__Your goal__
All that is needed is the line in the material below containing "destruct (filter _", plus every line after it, printed exactly.

Start of Records supplied

(** * sknlp: dataset indexing/encoding and the generic training loop

    A shallow embedding of [sknlp/data/dataset.py] and [sknlp/base.py].

    - A Python [str] is a list of code points ([char := N]); slicing, [split]
      and [join] are written out with Python's conventions.
    - A Python [dict] (and [Counter]) is an association list in insertion
      order with unique keys.
    - Exceptions are values of [exn]; fallible code returns [result].
    - The training loop threads an explicit model state through a small
      state-and-exception monad; the tensor engine, the optimizer and the
      float arithmetic are interfaces (type classes), so that nothing is
      assumed about rounding. *)

From Stdlib Require Import ZArith QArith String Ascii Decimal.
From Stdlib Require DecimalN.
From stdpp Require Import base tactics option list numbers sorting.

Local Open Scope Z_scope.

(** ** Python values *)

Definition char := N.
Definition str := list char.

Definition pipe : char := 124%N.
Definition tab : char := 9%N.
Definition dash : char := 45%N.
Definition zero_digit : char := 48%N.

(** Literals for examples: the code points of an ASCII string. *)
Fixpoint s (x : string) : str :=
  match x with
  | EmptyString => []
  | String a x' => N_of_ascii a :: s x'
  end.

Inductive exn :=
  | AssertionError
  | ZeroDivisionError
  | KeyError (key : str)
  | KeyErrorInt (key : Z)
  | ValueError
  | TypeError
  | IndexError.

Inductive result (A : Type) :=
  | Ok (a : A)
  | Err (e : exn).
Arguments Ok {A} a.
Arguments Err {A} e.

#[global] Instance result_bind : MBind result := λ A B k r,
  match r with
  | Ok a => k a
  | Err e => Err e
  end.

(** [[f(x) for x in l]] with a fallible body: the first failure aborts. *)
Fixpoint rmap {A B} (f : A → result B) (l : list A) : result (list B) :=
  match l with
  | [] => Ok []
  | x :: l' => y ← f x; ys ← rmap f l'; Ok (y :: ys)
  end.

(** [a % b] on Python ints: the sign follows the divisor, as [Z.modulo];
    a zero divisor raises. *)
Definition py_mod (a b : Z) : result Z :=
  if decide (b = 0) then Err ZeroDivisionError else Ok (a mod b).

(** [range(lo, hi)] *)
Definition range (lo hi : Z) : list Z :=
  map (λ i, lo + Z.of_nat i) (seq 0 (Z.to_nat (hi - lo))).

(** [l[:n]], where [n] may be [None] or negative. *)
Definition slice_to {A} (n : option Z) (l : list A) : list A :=
  match n with
  | None => l
  | Some n =>
      if decide (0 ≤ n) then take (Z.to_nat n) l
      else take (Z.to_nat (Z.of_nat (length l) + n)) l
  end.

(** [l[idx]] with Python's negative indices. *)
Definition list_getitem {A} (l : list A) (idx : Z) : result A :=
  let n := Z.of_nat (length l) in
  let i := if decide (idx < 0) then n + idx else idx in
  if decide (0 ≤ i < n) then
    match l !! Z.to_nat i with
    | Some x => Ok x
    | None => Err IndexError
    end
  else Err IndexError.

(** [s.split(sep)] for a one-character separator: never empty. *)
Fixpoint split (sep : char) (x : str) : list str :=
  match x with
  | [] => [[]]
  | c :: x' =>
      if decide (c = sep) then [] :: split sep x'
      else match split sep x' with
           | [] => [[c]]
           | w :: ws => (c :: w) :: ws
           end
  end.

(** [sep.join(fields)] *)
Fixpoint join (sep : char) (fields : list str) : str :=
  match fields with
  | [] => []
  | [x] => x
  | x :: rest => x ++ sep :: join sep rest
  end.

(** [zip] of one or more columns: rows of the columns, as long as the shortest. *)
Fixpoint zipn {A} (first : list A) (rest : list (list A)) : list (list A) :=
  match rest with
  | [] => map (λ x, [x]) first
  | c :: cs => zip_with cons first (zipn c cs)
  end.

(** [str] comparison: lexicographic on code points. *)
Fixpoint str_leb (a b : str) : bool :=
  match a, b with
  | [], _ => true
  | _ :: _, [] => false
  | x :: a', y :: b' =>
      if (x <? y)%N then true
      else if (x =? y)%N then str_leb a' b'
      else false
  end.

Definition str_le (a b : str) : Prop := str_leb a b = true.
Definition str_lt (a b : str) : Prop := str_le a b ∧ a ≠ b.

#[global] Instance str_le_dec : RelDecision str_le.
Proof. intros a b. unfold str_le. apply _. Defined.

(** ** dict and Counter: insertion-ordered association lists *)

Section dict.
Context {K V : Type} `{EqDecision K}.

Definition dict := list (K * V).

Fixpoint dict_get (k : K) (d : dict) : option V :=
  match d with
  | [] => None
  | (k', v) :: d' => if decide (k' = k) then Some v else dict_get k d'
  end.

(** [d[k] = v]: an existing key keeps its position, a new one goes last. *)
Fixpoint dict_set (k : K) (v : V) (d : dict) : dict :=
  match d with
  | [] => [(k, v)]
  | (k', v') :: d' =>
      if decide (k' = k) then (k, v) :: d' else (k', v') :: dict_set k v d'
  end.

(** [del c[k]] of a [Counter]: no error when the key is missing. *)
Definition dict_del (k : K) (d : dict) : dict :=
  filter (λ kv, kv.1 ≠ k) d.

Definition dict_keys (d : dict) : list K := d.*1.
Definition dict_values (d : dict) : list V := d.*2.

(** [dict(pairs)]: later pairs overwrite earlier ones. *)
Definition dict_of_list (l : list (K * V)) : dict :=
  foldl (λ d kv, dict_set kv.1 kv.2 d) [] l.
End dict.
Arguments dict : clear implicits.

Definition Counter (K : Type) := dict K nat.

(** [c.update(words)] *)
Definition Counter_update {K} `{EqDecision K} (words : list K) (c : Counter K)
  : Counter K :=
foldl (λ c w, dict_set w (S (default 0%nat (dict_get w c))) c) c words.

(** ** InMemoryDataset *)

Module InMemoryDataset.
Record t := { _record : list str }.

Definition __init__ (text_list label_list : list str)
    (args : list (list str)) : t :=
  {| _record := map (join tab) (zipn text_list (label_list :: args)) |}.

Definition __getitem__ (self : t) (idx : Z) : result str :=
  list_getitem (_record self) idx.

Definition __len__ (self : t) : Z := Z.of_nat (length (_record self)).
End InMemoryDataset.

(** ** The vocabulary interface

    The datasets use [sknlp.vocab.Vocab] through two operations only: they
    construct it from a token counter and index it with a token list. *)

Class VocabOps (Vocab : Type) := {
  Vocab_new : Counter str → Vocab;
  Vocab_getitem : Vocab → list str → list Z;
}.

(** The default segmenter, Python's [list]: one token per character. *)
Definition list_segmenter (text : str) : list str := map (λ c, [c]) text.

(** [x is None] *)
Definition is_None {A} (x : option A) : bool :=
  match x with
  | None => true
  | Some _ => false
  end.

(** ** NLPDataset *)

Module NLPDataset.
Section defs.
Context {Vocab : Type} `{!VocabOps Vocab}.

Record t := {
  _dataset : list str;
  _segmenter : str → list str;
  _max_length : option Z;
  _text_lengths : list nat;
  _vocab : Vocab;
}.

Definition _split_row (row : str) : list str := split tab row.

(** The tokens that [preprocess_text] looks up:
    [self._segmenter(text[:self._max_length])]. *)
Definition encode_tokens (self : t) (text : str) : list str :=
  _segmenter self (slice_to (_max_length self) text).

Definition preprocess_text (self : t) (text : str) : list Z :=
  Vocab_getitem (_vocab self) (encode_tokens self text).

(** One row of the construction loop; the state is
    [(token_counter, _text_lengths)]. *)
Definition scan_row (build_vocab : bool) (segmenter : str → list str)
    (st : Counter str * list nat) (row : str)
    : result (Counter str * list nat) :=
  text ← list_getitem (_split_row row) 0;
  if build_vocab then
    let words := segmenter text in
    Ok (Counter_update words st.1, st.2 ++ [length words])
  else Ok st.

Fixpoint scan (build_vocab : bool) (segmenter : str → list str)
    (rows : list str) (st : Counter str * list nat)
    : result (Counter str * list nat) :=
  match rows with
  | [] => Ok st
  | row :: rows' =>
      st' ← scan_row build_vocab segmenter st row;
      scan build_vocab segmenter rows' st'
  end.

Definition __init__ (dataset : list str) (vocab : option Vocab)
    (segmenter : option (str → list str)) (max_length : option Z)
    : result t :=
  let seg := default list_segmenter segmenter in
  st ← scan (is_None vocab) seg dataset ([], []);
  Ok {| _dataset := dataset;
        _segmenter := seg;
        _max_length := max_length;
        _text_lengths := st.2;
        _vocab := default (Vocab_new st.1) vocab |}.

Definition __len__ (self : t) : Z := Z.of_nat (length (_dataset self)).

(** [preprocess_func] applied to the unpacked fields of a row: needs at
    least the text field. *)
Definition preprocess_func (self : t) (fields : list str) : result (list Z) :=
  match fields with
  | text :: _ => Ok (preprocess_text self text)
  | [] => Err TypeError
  end.

Definition __getitem__ (self : t) (idx : Z) : result (list Z) :=
  row ← list_getitem (_dataset self) idx;
  preprocess_func self (_split_row row).

(** The [text_lengths] property: the lengths recorded at construction, or,
    when none were recorded for this dataset, the lengths of the encoded
    items. *)
Definition text_lengths (self : t) : result (list nat) :=
  if decide (length (_text_lengths self) ≠ length (_dataset self)) then
    rmap (λ i, words ← __getitem__ self i; Ok (length words))
         (range 0 (__len__ self))
  else Ok (_text_lengths self).

End defs.
Arguments t Vocab : clear implicits.
End NLPDataset.

(** ** SupervisedNLPDataset *)

Module SupervisedNLPDataset.
Section defs.
Context {Vocab : Type} `{!VocabOps Vocab}.

Record t := {
  base : NLPDataset.t Vocab;
  _label2idx : dict str Z;
  _idx2label : dict Z str;
}.

Record counters := {
  token_counter : Counter str;
  label_counter : Counter str;
  lengths : list nat;
}.

(** [text, label = self._split_row(row)[:2]] *)
Definition unpack2 (row : str) : result (str * str) :=
  match slice_to (Some 2) (NLPDataset._split_row row) with
  | [text; label] => Ok (text, label)
  | _ => Err ValueError
  end.
(** * NGLView helpers of the T018 automated CADD pipeline

    A shallow embedding of
    [teachopencadd/talktorials/T018_automated_cadd_pipeline/utils/helpers/NGLView.py]
    and the properties of its four entry points [protein], [binding_site],
    [docking] and [interactions].

    The Python code is glue over two third-party front ends (the nglview
    widget and the ipywidgets selection list).  Their objects are modelled
    as records held in a store, so that object identity, in-place mutation
    and the order of API calls are all visible; every Python statement that
    can raise is a computation in a state-and-exception monad. *)

From Stdlib Require Import ZArith String List Ascii.
From Stdlib Require Import Floats.PrimFloat.
From stdpp Require Import base option list strings pretty.

Set Warnings "-inexact-float".
Local Open Scope string_scope.
Local Open Scope list_scope.
Local Open Scope Z_scope.

(** ** Python values and exceptions *)

(** The values a change notification carries in its ["new"] and ["old"]
    entries: [None], an [int] (the option values of the selection list) or a
    [str]. *)
Inductive pyval :=
| PyNone
| PyInt (z : Z)
| PyStr (s : string).

#[global] Instance pyval_eq_dec : EqDecision pyval.
Proof. solve_decision. Defined.

(** Python's [!=] on these values. *)
Definition py_ne (a b : pyval) : bool := negb (bool_decide (a = b)).

(** The [str()] protocol. *)
Class Str (A : Type) := str : A -> string.
#[global] Instance Str_string : Str string := fun s => s.
#[global] Instance Str_Z : Str Z := fun z => pretty z.
#[global] Instance Str_pyval : Str pyval := fun v =>
  match v with
  | PyNone => "None"
  | PyInt z => pretty z
  | PyStr s => s
  end.

(** The exceptions that can leave the module.  [LibraryError] stands for
    whatever an underlying library raises on a missing or malformed file; its
    tag keeps the identity of the error. *)
Inductive exn :=
| NameError (name : string)
| KeyError (key : string)
| IndexError
| TypeError
| ValueError
| AttributeError (attr : string)
| LibraryError (tag : string).

#[global] Instance exn_eq_dec : EqDecision exn.
Proof. solve_decision. Defined.

Inductive outcome (A : Type) :=
| Ok (a : A)
| Raise (e : exn).
Arguments Ok {A} a.
Arguments Raise {A} e.

(** [l[v]] for a Python list, negative indices included. *)
Definition py_index {A} (l : list A) (v : pyval) : outcome A :=
  match v with
  | PyInt i =>
      let n := Z.of_nat (length l) in
      let j := if i <? 0 then i + n else i in
      if (0 <=? j) && (j <? n) then
        match l !! Z.to_nat j with
        | Some x => Ok x
        | None => Raise IndexError
        end
      else Raise IndexError
  | _ => Raise TypeError
  end.

(** [enumerate(l, start)]. *)
Fixpoint enumerate {A} (l : list A) (start : Z) : list (Z * A) :=
  match l with
  | [] => []
  | x :: l' => (start, x) :: enumerate l' (start + 1)
  end.

(** [list(range(1, n + 1))] as component indices. *)
Definition range1 (n : nat) : list nat := seq 1 n.

(** ** The viewer widget *)

(** A table cell of an interaction record, handed through to the viewer
    unchanged: a string, an integer, an object known only by its [str()]
    rendering (coordinate tuples, floats), or the filler of a short row. *)
Inductive cell :=
| CStr (s : string)
| CInt (z : Z)
| CObj (rendering : string)
| CNone.

#[global] Instance cell_eq_dec : EqDecision cell.
Proof. solve_decision. Defined.

#[global] Instance Str_cell : Str cell := fun c =>
  match c with
  | CStr s => s
  | CInt z => pretty z
  | CObj r => r
  | CNone => "None"
  end.

(** Where a component's structure comes from. *)
Inductive Source :=
| FromPdbId (code : string)
| FromHandle (path : string)
| FromPath (path : string).

Record Component := {
  source : Source;
  ext : option string;
  visible : bool
}.

(** The calls made on a viewer, with their arguments as the source passes
    them.  Component-level calls carry the index of their component. *)
Inductive Call :=
| AddComponent (src : Source) (extension : option string)
    (default_representation : option bool)
| AddRepresentation (comp : option nat) (repr_type : string) (selection : option string)
| Center (selection : option string)
| RenderImage (trim : bool) (factor : Z)
| DisplayImage
| DownloadImage (filename : string)
| AddLabel (comp : nat) (labelText : list string) (labelType sele : string)
    (showBackground : bool) (backgroundColor : string)
| SetVisibility (comp : nat) (shown : bool)
| ComponentCenter (comp : nat) (duration : Z)
| ExecuteJs (code : string)
| AddCylinder (position1 position2 : cell) (color radius : list float) (name : string)
| AddBallAndStick (comp : nat) (sele colorScheme : string) (aspectRatio : float)
| Close.

Record NGLWidget := {
  kwargs : list (string * string);
  components : list Component;
  calls : list Call;
  closed : bool
}.

#[global] Instance NGLWidget_inhabited : Inhabited NGLWidget :=
  populate {| kwargs := []; components := []; calls := []; closed := false |}.

Definition log_call (c : Call) (v : NGLWidget) : NGLWidget :=
  {| kwargs := kwargs v; components := components v;
     calls := calls v ++ [c]; closed := closed v |}.

Definition set_components (cs : list Component) (v : NGLWidget) : NGLWidget :=
  {| kwargs := kwargs v; components := cs; calls := calls v; closed := closed v |}.

Definition set_closed (v : NGLWidget) : NGLWidget :=
  {| kwargs := kwargs v; components := components v; calls := calls v; closed := true |}.

Definition set_visible (b : bool) (c : Component) : Component :=
  {| source := source c; ext := ext c; visible := b |}.

(** ** The selection list and the layout *)

(** A change notification: the dictionary with keys ["name"], ["new"] and
    ["old"] that an observer receives. *)
Record Change := {
  name : string;
  new : pyval;
  old : pyval
}.

(** The interaction data of one pose: interaction type to table, in the
    order of the dictionary.  A table is a list of tuples, the first of which
    holds the column labels. *)
Definition plip_dict : Type := list (string * list (list cell)).

(** The two observers of the module, each with the variables its closure
    captures. *)
Inductive Observer :=
| DockingObserver (viewer : nat) (list_docking_poses_filepaths : list string)
| InteractionsObserver (app : nat)
    (protein_filepath protein_file_extension : string)
    (list_docking_poses_filepaths : list string)
    (docking_poses_file_extension : string)
    (list_docking_poses_affinities : list string)
    (list_docking_poses_plip_dicts : list plip_dict).

Record Select := {
  options : list (string * Z);
  description : string;
  rows : Z;
  flex : string;
  width : string;
  observers : list Observer
}.
Lemma saveToHistory_keeps_entries_witness :
  let st := oneTask [mkLog "a" "info" None] in
  let st' := (saveToHistory otherTask "id-2" 7000 st).1 in
  getHistory st' !! 1%nat
  = Some (historyItem (taskWith [mkLog "a" "info" None]) "id-1" 1000)
  ∧ findIndex "t1" (getHistory st')
    = Some (1%nat, historyItem (taskWith [mkLog "a" "info" None]) "id-1" 1000).
Proof.
  cbv zeta.
  destruct (saveToHistory_keeps_entries otherTask "id-2" 7000
              (oneTask [mkLog "a" "info" None])
              (saveToHistory otherTask "id-2" 7000
                 (oneTask [mkLog "a" "info" None])).1 "id-2")
    as (Hdown & _ & Hfind); [vm_compute; reflexivity|].
  split.
  - apply Hdown; [vm_compute; reflexivity|lia].
  - apply Hfind; [vm_compute; reflexivity|lia|discriminate].
Defined.

(** X3.  An insert fails exactly when the stored text cannot be read or
    the storage refuses the write; it then returns no id and leaves the
    storage as it was. *)
Theorem saveToHistory_failure (taskData : TaskData) (uuid : string) (now : Z)
    (st : Storage) :
  ((saveToHistory taskData uuid now st).2 = None
   ↔ readHistory st = None ∨ writable st = false)
  ∧ ((saveToHistory taskData uuid now st).2 = None →
     (saveToHistory taskData uuid now st).1 = st).
Proof.
  unfold saveToHistory, setItem.
  destruct (readHistory st) as [h|]; simpl.
  - destruct (writable st); simpl; naive_solver.
  - naive_solver.
Qed.

Lemma saveToHistory_failure_witness :
  (saveToHistory (taskWith []) "id-1" 1000 (mkStorage Garbled true)).1
  = mkStorage Garbled true
  ∧ (saveToHistory (taskWith []) "id-1" 1000 (mkStorage Missing false)).2
    = None.
Proof.
  split.
  - apply (proj2 (saveToHistory_failure (taskWith []) "id-1" 1000
                    (mkStorage Garbled true))). reflexivity.
  - apply (proj1 (saveToHistory_failure (taskWith []) "id-1" 1000
                    (mkStorage Missing false))). right. reflexivity.
Defined.

(** ** Updating *)

(** X4.  An update, and likewise the final reconciliation, returns [false]
    exactly when no entry carries the task id (which includes a stored text
    that cannot be read) or the storage refuses the write; the storage is
    then left as it was. *)
Theorem update_not_found (tid : string) (st : Storage) :
  (∀ updates now,
     ((updateHistoryItem tid updates now st).2 = false
      ↔ recordOf tid st = None ∨ writable st = false)
     ∧ ((updateHistoryItem tid updates now st).2 = false →
        (updateHistoryItem tid updates now st).1 = st))
  ∧ (∀ backendLogs now,
       ((saveCompleteLogsToHistory tid backendLogs now st).2 = false
        ↔ recordOf tid st = None ∨ writable st = false)
       ∧ ((saveCompleteLogsToHistory tid backendLogs now st).2 = false →
          (saveCompleteLogsToHistory tid backendLogs now st).1 = st)).
Proof.
  split.
  - intros updates now.
    destruct (updateHistoryItem_cases tid updates now st)
      as [[-> Hwhy]|(i & item & Hfind & Hw & ->)]; simpl; [naive_solver|].
    split; [|done]. split; [done|]. intros [Hnone|Hnw]; [|congruence].
    apply findIndex_recordOf in Hnone. congruence.
  - intros backendLogs now.
    destruct (saveCompleteLogsToHistory_cases tid backendLogs now st)
      as [[-> Hwhy]|(i & item & Hfind & Hw & ->)]; simpl; [naive_solver|].
    split; [|done]. split; [done|]. intros [Hnone|Hnw]; [|congruence].
    apply findIndex_recordOf in Hnone. congruence.
Qed.

Lemma update_not_found_witness :
  (updateHistoryItem "t9" (with_logs noUpdates [mkLog "x" "info" None]) 2000
     (oneTask [])).2 = false
  ∧ (updateHistoryItem "t9" (with_logs noUpdates [mkLog "x" "info" None]) 2000
       (oneTask [])).1 = oneTask []
  ∧ (saveCompleteLogsToHistory "t1" [mkLog "x" "info" None] 2000
       (mkStorage Garbled true)).2 = false
  ∧ (saveCompleteLogsToHistory "t1" [mkLog "x" "info" None] 2000
       (mkStorage Garbled true)).1 = mkStorage Garbled true.
Proof.
  destruct (update_not_found "t9" (oneTask [])) as [Hup _].
  destruct (Hup (with_logs noUpdates [mkLog "x" "info" None]) 2000)
    as [Hiff Hsame].
  destruct (update_not_found "t1" (mkStorage Garbled true)) as [_ Hfin].
  destruct (Hfin [mkLog "x" "info" None] 2000) as [Hiff' Hsame'].
  assert ((updateHistoryItem "t9"
             (with_logs noUpdates [mkLog "x" "info" None]) 2000
             (oneTask [])).2 = false) as Hfalse
    by (apply Hiff; left; vm_compute; reflexivity).
  assert ((saveCompleteLogsToHistory "t1" [mkLog "x" "info" None] 2000
             (mkStorage Garbled true)).2 = false) as Hfalse'
    by (apply Hiff'; left; vm_compute; reflexivity).
  split_and!; [exact Hfalse|exact (Hsame Hfalse)|exact Hfalse'
              |exact (Hsame' Hfalse')].
Defined.



(** X6.  An update with a non-empty [logs] payload loses and invents
    nothing: the entry's events stay where they were, every message of the
    payload is in the entry afterwards, and every event of the entry
    afterwards was in the entry or in the payload. *)
Theorem updateHistoryItem_merges_payload (tid : string) (updates : Updates)
    (ls : list LogEvent) (now : Z) (st st' : Storage) :
  updateHistoryItem tid updates now st = (st', true) →
  u_logs updates = Some ls → ls ≠ [] →
  ∃ item item',
    recordOf tid st = Some item ∧ recordOf tid st' = Some item'
    ∧ logs item `prefix_of` logs item'
    ∧ (∀ e, e ∈ ls → message e ∈ messages (logs item'))
    ∧ (∀ e, e ∈ logs item' → e ∈ logs item ∨ e ∈ ls).
Proof.
  intros (item & Hrec & _ & Hrec')%updateHistoryItem_true Hls Hne.
  eexists item, _. split_and!; [done|done|..];
    erewrite update_logs_nonempty by done.
  - by apply prefix_app_r.
  - intros e He. unfold messages. rewrite fmap_app, elem_of_app.
    destruct (decide (message e ∈ message <$> logs item)) as [Hin|Hnin];
      [by left|right].
    apply list_elem_of_fmap_2, list_elem_of_filter. split; [|done].
    by rewrite elem_of_list_to_set.
  - intros e [He|He]%elem_of_app; [by left|right].
    by apply list_elem_of_filter in He as [_ He].
Qed.

Lemma updateHistoryItem_merges_payload_witness :
  ∃ item item',
    recordOf "t1" (oneTask [mkLog "a" "info" None]) = Some item
    ∧ recordOf "t1"
        (updateHistoryItem "t1"
           (with_logs noUpdates [mkLog "a" "error" None; mkLog "b" "info" None])
           2000 (oneTask [mkLog "a" "info" None])).1 = Some item'
    ∧ logs item `prefix_of` logs item'
    ∧ (∀ e, e ∈ [mkLog "a" "error" None; mkLog "b" "info" None] →
            message e ∈ messages (logs item'))
    ∧ (∀ e, e ∈ logs item' →
            e ∈ logs item
            ∨ e ∈ [mkLog "a" "error" None; mkLog "b" "info" None]).
Proof.
  apply (updateHistoryItem_merges_payload "t1"
           (with_logs noUpdates [mkLog "a" "error" None; mkLog "b" "info" None])
           [mkLog "a" "error" None; mkLog "b" "info" None] 2000
           (oneTask [mkLog "a" "info" None]));
    [vm_compute; reflexivity|reflexivity|discriminate].
Defined.

(** X7.  Sending the same non-empty [logs] payload again adds nothing: the
    entry's logs after the second update are those after the first. *)
Theorem updateHistoryItem_same_payload_twice (tid : string)
    (updates : Updates) (ls : list LogEvent) (now now' : Z)
    (st st1 : Storage) :
  updateHistoryItem tid updates now st = (st1, true) →
  u_logs updates = Some ls → ls ≠ [] →
  ∃ st2 item1 item2,
    updateHistoryItem tid updates now' st1 = (st2, true)
    ∧ recordOf tid st1 = Some item1 ∧ recordOf tid st2 = Some item2
    ∧ logs item2 = logs item1.
Proof.
  intros Hup Hls Hne.
  assert (∃ item1, recordOf tid st1 = Some item1
                   ∧ ∀ e, e ∈ ls → message e ∈ messages (logs item1))
    as (item1 & Hrec1 & Hall).
  { pose proof Hup as (item & _ & _ & Hrec1)%updateHistoryItem_true.
    eexists. split; [exact Hrec1|]. by apply update_logs_covers. }
  assert (writable st1 = true) as Hw1.
  { destruct (updateHistoryItem_cases tid updates now st)
      as [[Heq _]|(i & it & _ & _ & Heq)]; rewrite Heq in Hup;
      [done|by injection Hup as <-]. }
  destruct (updateHistoryItem_found tid updates now' st1 item1 Hrec1 Hw1)
    as (st2 & Hup2 & _ & Hrec2).
  eexists st2, item1, _. split_and!; [done|done|done|].
  erewrite update_logs_nonempty by done.
  assert (filter (λ l, message l ∉ (list_to_set (messages (logs item1))
                                     : gset string)) ls = []) as ->;
    [|apply app_nil_r].
  destruct (filter _ ls) as [|e f] eqn:E; [done|].
  assert (e ∈ filter (λ l, message l ∉ (list_to_set (messages (logs item1))
                                         : gset string)) ls) as He
    by (rewrite E; apply list_elem_of_here).
  apply list_elem_of_filter in He as [Hfresh He].
  destruct Hfresh. apply elem_of_list_to_set. by apply Hall.
Qed.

End of Records supplied

__Answer section__
  destruct (filter _ ls) as [|e f] eqn:E; [done|].
  assert (e ∈ filter (λ l, message l ∉ (list_to_set (messages (logs item1))
                                         : gset string)) ls) as He
    by (rewrite E; apply list_elem_of_here).
  apply list_elem_of_filter in He as [Hfresh He].
  destruct Hfresh. apply elem_of_list_to_set. by apply Hall.
Qed.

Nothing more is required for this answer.